Start of Records
Lemma append_rows_loop (out : string) (n : N) :
  OnMachine.append_rows m out n = OnMachine.rows_loop m n (N.to_nat n) 0 out.
Proof.
  destruct n as [|p]; [reflexivity|].
  unfold OnMachine.append_rows. cbn [N.to_nat].
  destruct (Pos2Nat.is_succ p) as [k Hk]. rewrite Hk.
  cbn [OnMachine.rows_loop]. now rewrite Nat.sub_succ, Nat.sub_0_r.
Qed.

(** With room for the whole output every turn goes through. *)
Lemma rows_loop_granted (n : N) (turns : nat) :
  forall i out,
    (char_count out + N.of_nat turns * (n + 1) < maxsize)%N ->
    (forall r size,
       (size <= char_count out + N.of_nat turns * (n + 1))%N ->
       alloc m r size = true) ->
    OnMachine.rows_loop m n turns i out = (out ++ repeat_str (star_row n) turns, None).
Proof.
  induction turns as [|t IH]; intros i out Hfit Hmem.
  - cbn [OnMachine.rows_loop repeat_str]. now rewrite append_nil_r.
  - rewrite Nat2N.inj_succ in Hfit, Hmem.
    assert (Hg : forall r size,
               (size <= char_count out + (n + 1))%N -> granted m r size = true).
    { intros r size Hs. apply granted_true; [nia | apply Hmem; nia]. }
    cbn [OnMachine.rows_loop]. unfold OnMachine.row_turn.
    rewrite (str_mul_star_granted _ n); [|nia | apply Hg; lia]. cbn [bind].
    rewrite (str_add_granted _ (repeat_str "*" (N.to_nat n)) nl);
      rewrite ?char_count_stars, ?N2Nat.id; change (char_count nl) with 1%N;
      [|nia | apply Hg; lia].
    change (repeat_str "*" (N.to_nat n) ++ nl) with (star_row n).
    rewrite (str_add_granted _ out (star_row n));
      rewrite ?char_count_star_row; [|nia | apply Hg; lia].
    rewrite IH.
    + cbn [repeat_str]. now rewrite append_assoc.
    + rewrite char_count_app, char_count_star_row. nia.
    + intros r size Hs. apply Hmem.
      rewrite char_count_app, char_count_star_row in Hs. nia.
Qed.
Lemma upload_file_s3_run (w : world) (bucket file : string) :
  upload_file_s3 w bucket file
  = if file_exists w file
    then match upload_answer w file bucket file with
         | Responds _ =>
             ([Call (UploadFile file bucket file);
               Print ("Uploaded " ++ file ++ " to " ++ bucket)],
              Return tt)
         | Faults e =>
             ([Call (UploadFile file bucket file);
               Print (upload_report file e)],
              Return tt)
         end
    else ([Print (local_report file (local_file w file))], Return tt).
Proof.
  unfold upload_file_s3, s3.upload_file, request, file_exists.
  destruct (local_file w file); [| reflexivity ..].
  destruct (upload_answer w file bucket file) as [[] | e];
    [| destruct e]; reflexivity.
Qed.

Lemma create_policy_run (w : world) (name document : string) :
  create_policy w name document
  = match create_policy_answer w name document with
    | Responds _ =>
        ([Call (CreatePolicy name document);
          Print ("Created policy " ++ name)],
         Return tt)
    | Faults e =>
        ([Call (CreatePolicy name document);
          Print (report "Failed to create policy: " e)],
         Return tt)
    end.
Proof.
  unfold create_policy, iam.create_policy, request.
  destruct (create_policy_answer w name document) as [[] | e];
    [| destruct e]; reflexivity.
Qed.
End of Records
Filter the entries down to the lines containing "match". Copy each of those lines.

    then match upload_answer w file bucket file with
  = match create_policy_answer w name document with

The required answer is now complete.